State v. Montecino
This text of 906 So. 2d 450 (State v. Montecino) is published on Counsel Stack Legal Research, covering Louisiana Court of Appeal primary law. Counsel Stack provides free access to over 12 million legal documents including statutes, case law, regulations, and constitutions.
Opinion
STATE of Louisiana
v.
Paul R. MONTECINO, Jr.
Court of Appeal of Louisiana, First Circuit.
*451 Walter Reed, District Attorney, Covington, by Dorothy A. Pendergast, Special Appeals Counsel, Metairie, Counsel for Plaintiff/Appellee State of Louisiana.
Michael L. Thiel, Amite, Counsel for Defendant/Appellant Paul R. Montecino, Jr.
Before: GUIDRY, GAIDRY, and McCLENDON, JJ.
GAIDRY, J.
The defendant, Paul R. Montecino, Jr., was originally charged by bill of information with two counts of conspiracy to commit first degree murder, in violation of La. R.S. 14:26 and La. R.S. 14:30. He entered a plea of not guilty on both charges. The trial court denied the defendant's motion to suppress. The State amended the bill of information as to count one, charging the defendant with attempted first degree murder, a violation of La. R.S. 14:27 and La. R.S. 14:30. The defendant entered a plea of not guilty to count one, as amended. Prior to trial, the State severed the charge in count two for trial at a later date. The defendant waived his right to a trial by jury. After a bench trial (on count one only), the defendant was found guilty as charged.[1] The defendant was sentenced to thirty-five (35) years imprisonment at hard labor, without the benefit of probation, parole, or suspension of sentence.
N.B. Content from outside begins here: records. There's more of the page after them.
Lemma createPod_spec role i j hash isEntry pod : member role i j -> RoleRevisionHash w (templateName role) = Some hash -> rendered role i j hash pod ->
  spec progress (createPod (applied ms w) false isEntry group (templateName role) (GenerateRoleID (templateName role) i) pod)
    (fun _ c => progress c /\ present role i j c) failed.
Proof using EntryTemplate identity_kept lister_current names_distinct names_parse.
  intros Hm Hh Hr. unfold createPod.
  eapply spec_bind; [apply (spec_need _ _ (fun pod' c => progress c /\ rendered role i j hash pod'))|].
  { intros pod' c Hp Hc. split; [done|]. eapply rendered_keeps; [by eapply (plugins_keep identity_kept)|done]. }
  { intros c Hp Hc. split; [done|]. intros [Hh' _]. destruct (plugins_accept Hh' isEntry pod) as [x Hx]. cbn in Hp. congruence. }
  intros pod' c [Hc Hr']. pose proof Hr' as (En & _). unfold sendPod. rewrite En. destruct (createFails env _) eqn:Ef.
  { split; [done|]. intros [Hh' _]. by rewrite (api_creates Hh') in Ef. }
  destruct (server c !! memberName role i j) as [p|] eqn:El.
  { eapply acceptExisting_spec; [done|done|done|]. by rewrite El. }
  pose proof (rendered_exact _ _ _ _ _ Hh (rendered_keeps _ _ _ _ _ _ (admission_keeps identity_kept pod') Hr')) as Hx.
  cbn. set (live := MkLive _ _). split.
  - destruct Hc as [H1 H2 H3 H4]. split; [|intros n q Hl|done|done].
    + cbn. by apply insert_subseteq_r; [apply (lookup_weaken_None _ _ _ El)|].
    + cbn in Hl. destruct (decide (n = memberName role i j)) as [->|Hne].
      * rewrite lookup_insert_eq in Hl. injection Hl as <-. right. by exists role, i, j.
      * rewrite lookup_insert_ne in Hl by done. by apply H2.
  - exists live. cbn. rewrite lookup_insert_eq. split; [done|]. by apply exact_expected.
Qed.

Lemma grows_createPodsByRoleWithContext ms' temporary role i rev hash :
  follows grows (createPodsByRoleWithContext ms' temporary role i ordinal rev hash).
Proof.
  unfold createPodsByRoleWithContext.
  repeat first [follow_step|apply grows_addRole|apply grows_createPod|destruct (coordinatedServing _)|destruct (WorkerTemplate _ _)].
Qed.

(** What is recorded of an instance. *)
Definition recorded (role : RoleTemplate) (i : Z) (hash : string) (c : Cluster) : Prop :=
  let id := GenerateRoleID (templateName role) i in
  vRole (view (stored c)) (servingKey ms) group (templateName role) id =
    Some (default (MkRoleInfo revision hash RoleCreating) (vRole (view (stored c0)) (servingKey ms) group (templateName role) id)).

Lemma addRole_spec role i hash (P : Cluster -> Prop) E : role ∈ Roles w -> 0 <= i < templateReplicas role -> RoleRevisionHash w (templateName role) = Some hash ->
  (forall c s, P c -> P (setStored c s)) ->
  spec (fun c => progress c /\ P c) (addRole (applied ms w) group (templateName role) (GenerateRoleID (templateName role) i) revision hash)
    (fun _ c => progress c /\ P c /\ recorded role i hash c) E.
Proof.
  intros Hr Hi Hh HP. apply spec_modify. intros c [[H1 H2 H3 H4] Hc].
  assert (Hrec : recorded role i hash (setStored c (AddRole (stored c) (servingKey ms) group (templateName role) (GenerateRoleID (templateName role) i) revision hash))).
  { unfold recorded. cbn [setStored stored]. rewrite vRole_AddRole, decide_True by done. f_equal.
    destruct (H3 (servingKey ms) group (templateName role) (GenerateRoleID (templateName role) i)) as [->|(E0 & role' & i' & hash' & _ & _ & E1 & Hh' & ->)]; [done|].
    rewrite E0. simplify_eq. cbn. congruence. }
  split_and!; [|by apply HP|done]. split; [done|done| |done]. intros n g r id. cbn [applied servingKey setStored stored].
  rewrite vRole_AddRole. case_decide as E1; [|apply H3]. simplify_eq. unfold recorded in Hrec. cbn [setStored stored] in Hrec.
  rewrite vRole_AddRole, decide_True in Hrec by done. rewrite Hrec. destruct (vRole (view (stored c0)) _ _ _ _) as [x|] eqn:Ex; [by left|].
  right. split; [done|]. exists role, i, hash. done.
Qed.

Lemma instance_spec role i hash : role ∈ Roles w -> 0 <= i < templateReplicas role -> RoleRevisionHash w (templateName role) = Some hash ->
  spec progress (createPodsByRoleWithContext (applied ms w) false role i ordinal revision hash)
    (fun _ c => progress c /\ forall j, j ∈ members role -> present role i j c) failed.
Proof using EntryTemplate identity_kept lister_current names_distinct names_parse.
  intros Hr Hi Hh. unfold createPodsByRoleWithContext. cbn [applied servingKey desired].
  assert (Hm0 : member role i 0) by (split_and!; [done|lia|lia|by left]).
  eapply spec_bind; [apply (createPod_spec role i 0 hash); [done|done|by apply rendered_entry]|]. intros [].
  eapply (spec_bind _ (fun _ c => progress c /\ present role i 0 c)).
  { destruct (coordinatedServing _); [|by apply spec_ret].
    eapply spec_weaken; [apply (addRole_spec role i hash (present role i 0) failed); [done|done|done|]|done| |done]; [done|].
    by intros _ c (Hc & Hp & _). }
  intros []. unfold members. destruct (WorkerTemplate w (templateName role)) as [t|] eqn:Et.
  2: { apply spec_ret. intros c [Hc Hp]. split; [done|]. intros j Hj. by apply list_elem_of_singleton in Hj as ->. }
  eapply spec_weaken; [apply (spec_frame grows _ progress (present role i 0) (fun _ c => progress c /\ forall j, j ∈ seqZ 1 (WorkerReplicas role) -> present role i j c) failed)| | |].
  - apply (spec_collect grows _ progress (fun j c => present role i j c)).
    + intros j Hj. apply (createPod_spec role i j hash false); [|done|by apply rendered_worker].
      split_and!; [done|lia|lia|]. unfold members. rewrite Et. by right.
    + intros j. apply grows_createPod.
    + intros j c c' Hg. by apply present_grows.
  - apply follows_forEach; [apply _|]. intros j. apply grows_createPod.
  - intros c c' Hg. by apply present_grows.
  - done.
  - intros _ c [[Hc Hj] H0]. split; [done|]. intros j Hin. apply elem_of_cons in Hin as [->|Hin]; [done|by apply Hj].
  - done.
Qed.

Definition complete (role : RoleTemplate) (i : Z) (c : Cluster) : Prop :=
  (forall j, j ∈ members role -> present role i j c) /\ exists hash, RoleRevisionHash w (templateName role) = Some hash /\ recorded role i hash c.

Lemma complete_grows role i c c' : grows c c' -> complete role i c -> complete role i c'.
Proof.
  intros Hg [H1 (hash & Hh & H2)]. split; [intros j Hj; by eapply present_grows, H1|]. exists hash. split; [done|]. unfold recorded in *.
  by apply Hg.
Qed.

Lemma createInstance_spec role i : role ∈ Roles w -> 0 <= i < templateReplicas role ->
  spec progress (createInstance (applied ms w) role ordinal revision i) (fun _ c => progress c /\ complete role i c) failed.
Proof using EntryTemplate identity_kept lister_current names_distinct names_parse revision_known.
  intros Hr Hi. unfold createInstance, createPodsByRole, resolveWorkload.
  eapply (spec_bind _ (fun hash c => (progress c /\ forall j, j ∈ members role -> present role i j c) /\ RoleRevisionHash w (templateName role) = Some hash)).
  - eapply (spec_bind _ (fun _ => progress)).
    { apply spec_require; [done|]. intros c Hb Hc. split; [done|]. intros [Hh _]. apply orb_false_iff in Hb as [Hb Ht].
      apply negb_false_iff, bool_decide_eq_true in Hb. by rewrite (target_kept Hh Hb) in Ht. }
    intros []. eapply (spec_bind _ (fun w' c => progress c /\ w' = w)).
    { eapply (spec_bind _ (fun x c => progress c /\ x = Some w)); [apply resolve_spec; [done|]|].
      - intros c h Hc Hh. split; [by apply progress_hist|done].
      - intros x. apply spec_need; [by intros w' c -> [Hc [= ->]]|by intros c -> [Hc [=]]]. }
    intros w'. eapply (spec_bind _ (fun role' c => progress c /\ w' = w /\ role' = role)).
    { apply spec_need; [intros role' c E [Hc ->]|intros c E [Hc ->]]; unfold historicalRole, findRole in E; rewrite (findName_elem _ role) in E by done; [by injection E as <-|done]. }
    intros role'. eapply (spec_bind _ (fun hash c => progress c /\ w' = w /\ role' = role /\ RoleRevisionHash w (templateName role) = Some hash)).
    { apply spec_need; [by intros hash c E (Hc & -> & ->)|]. intros c E (Hc & -> & ->). split; [done|]. intros [Hh _].
      destruct (roles_hashed Hh role Hr) as [x Hx]. congruence. }
    intros hash. eapply (spec_bind _ (fun _ c => progress c /\ w' = w /\ role' = role /\ RoleRevisionHash w (templateName role) = Some hash)).
    { apply spec_require; [done|]. intros c E (Hc & -> & _). split; [done|]. intros [Hh _]. by rewrite (chain_built Hh) in E. }
    intros []. eapply (spec_bind _ (fun _ c => (progress c /\ forall j, j ∈ members role -> present role i j c) /\ RoleRevisionHash w (templateName role) = Some hash)).
    { intros c (Hc & -> & -> & Hh). pose proof (instance_spec role i hash Hr Hi Hh c Hc) as Hs. change (applied (applied ms w) w) with (applied ms w).
      by destruct (createPodsByRoleWithContext _ _ _ _ _ _ _ c) as [c' [[]|]]. }
    intros []. by apply spec_ret.
  - intros hash c [[Hc Hp] Hh].
    pose proof (addRole_spec role i hash (fun c => forall j, j ∈ members role -> present role i j c) (fun _ => False) Hr Hi Hh (fun _ _ Hkept => Hkept) c (conj Hc Hp)) as Hs.
    cbn in *. destruct Hs as (H1 & H2 & H3). split; [done|]. split; [done|]. by exists hash.
Qed.
(* ===== verification/InPlaceRun.v ===== *)
(** * An in-place update of a pod under a kubelet and a pod server

    The decisions of InPlaceState against their environment: the pod server
    merges a patch if its preconditions hold, the kubelet starts a container
    from the image its specification asks for, restarts it when that image
    changed, and restarts it after a crash, from the old image while it has not
    noticed the patch. The runtime reports the image it runs under any name that
    is not the name of another image, a bare digest among them. *)
From S2P Require Import Prelude ServingPods InPlaceState.
Local Open Scope Z_scope.

Create HintDb inplace.

(** ** The environment *)

Definition setImage (images : list (string * string)) (c : Container) : Container :=
  match findName fst (ContainerName c) images with
  | Some (_, image) => MkContainer (ContainerName c) image (ContainerRestartPolicy c) (RestartPolicyRules c)
  | None => c
  end.

Definition withLabels (m : ObjectMeta) (l : labels) : ObjectMeta :=
  MkMeta (Namespace m) (PodName m) (UID m) l (OwnerReferences m) (DeletionTimestamp m).

(** The documented effect of a strategic merge patch with preconditions. *)
Class PodServer := {
  patchPod : Pod -> Patch -> option Pod;
  patch_version cur p rv : WantResourceVersion p = Some rv -> rv <> ResourceVersion cur -> patchPod cur p = None;
  patch_uid cur p uid : WantUID p = Some uid -> uid <> UID (Meta cur) -> patchPod cur p = None;
  patch_merges cur p cur' : patchPod cur p = Some cur' ->
    Containers cur' = setImage (SetImages p) <$> Containers cur /\ StateAnnotation cur' = Some (SetAnnotation p) /\
    Meta cur' = withLabels (Meta cur) (SetLabels p ∪ Labels (Meta cur)) /\ Status cur' = Status cur;
}.

(** The pod, and the image each running container was created from. *)
Record World := MkWorld { pod : Pod; created : gmap string string }.

(** [EvLate] is a first start from an image the container was asked to run
    before; [EvRestart told] says whether the status of the new instance tells
    its image from that of the instance before. *)
Inductive Event := EvStart | EvComplete | EvReport | EvFirst | EvLate | EvRestart (told : bool) | EvCrash (name : string) | EvStatus.

(** A resource version names one content of the pod. *)
Definition observes (cur observed : Pod) : Prop :=
  ResourceVersion observed <> ""%string /\ (ResourceVersion observed = ResourceVersion cur -> observed = cur).

Definition withStatuses (p : Pod) (rv : string) (l : list ContainerStatus) : Pod :=
  MkPod (Meta p) rv (StateAnnotation p) (RestartPolicy p) (Containers p)
        (MkPodStatus (Phase (Status p)) (Conditions (Status p)) (InitContainerStatuses (Status p)) l).
Lemma memberInstance_present unit revision desired instance n : memberInstance unit revision desired instance = Some (Some (Some n)) ->
  instancePresent unit revision desired instance.
Proof.
  unfold memberInstance, instancePresent. destruct (_ && _); [done|]. destruct (instanceDeleting instance); [done|].
  destruct (applied _ _) as [[workers source]|]; [|done]. destruct (existsb _ _); [done|].
  destruct (rolePodsComplete _ _ _ _ _ _) eqn:Ec; [|done]. intros _. split; [done|]. exists workers, source. split; [done|].
  intros k Hk. unfold rolePodsComplete in Ec. rewrite forallb_forall in Ec.
  assert (Hin : In k (seqZ 0 (workers + 1))) by (apply list_elem_of_In, elem_of_seqZ; lia).
  specialize (Ec k Hin). apply existsb_true in Ec as (x & Hx & Hcond). apply list_elem_of_fmap in Hx as (m & -> & Hm).
  apply list_elem_of_filter in Hm as [HP Hm]. apply list_elem_of_fmap in Hm as (pod & -> & Hpod).
  exists pod. split; [done|]. split; [|done]. apply andb_true_iff in Hcond as [_ Hname]. by apply bool_decide_eq_true in Hname.
Qed.

Lemma memberInstances_present unit revision desired l r : forall expected found,
  memberInstances unit revision desired l expected found = Some (Some r) ->
  forall i, i ∈ l -> instanceInScope unit i -> instancePresent unit revision desired i.
Proof.
  induction l as [|i l IH]; intros expected found; simpl; [intros _ i Hi; by apply not_elem_of_nil in Hi|].
  destruct (memberInstance unit revision desired i) as [[[n|]|]|] eqn:Ei; [|done|done|]; intros Hr j Hj Hs;
    apply elem_of_cons in Hj as [->|Hj]; try by eapply IH.
  - by eapply memberInstance_present.
  - unfold memberInstance in Ei. destruct Hs as [Hs|Hs].
    + rewrite Hs in Ei. simpl in Ei. destruct (instanceDeleting i); [done|].
      destruct (applied _ _) as [[w s]|]; [|done]. destruct (existsb _ _); [done|]. by destruct (rolePodsComplete _ _ _ _ _ _).
    + rewrite (bool_decide_true (instanceName i = _)), andb_false_r in Ei by done. destruct (instanceDeleting i); [done|].
      destruct (applied _ _) as [[w s]|]; [|done]. destruct (existsb _ _); [done|]. by destruct (rolePodsComplete _ _ _ _ _ _).
Qed.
The defendant denied the allegations of the multiple offender bill of information, previously filed by the State. After a hearing, the defendant was adjudicated a third felony habitual offender.[2] Subsequently, the trial court vacated the previously imposed sentence and sentenced the defendant to forty (40) years imprisonment at hard labor, without the benefit of probation, parole, or suspension of sentence. The defendant now appeals, arguing that the evidence was insufficient to support his conviction. For the following reasons, we affirm the conviction, habitual offender adjudication, and sentence.
STATEMENT OF FACTS
On September 7, 2001, Rex D. Gott, an inmate at the St. Tammany Parish Jail, executed a request form that included the following language: "I have some information about a murder. The man that comited (sic) the murder wants me to kill the only whitnes (sic) against him." That same day, Captain Greg Longino, who was the assistant warden at the St. Tammany Parish Jail, received the request form and met with Gott. According to Gott, the defendant, who was also an inmate at the St. Tammany Parish Jail, ultimately informed Gott that he shot Albert Hildebrand and that he wanted Gott to kill Maria Wekawitz, the only witness to the shooting. The defendant offered Gott $10,000.00 in exchange for the murder of Wekawitz. The defendant drafted a map that included places where Wekawitz frequented. After a brief meeting with Gott, Longino contacted *452 the detective's division of the St. Tammany Parish Sheriff's Office.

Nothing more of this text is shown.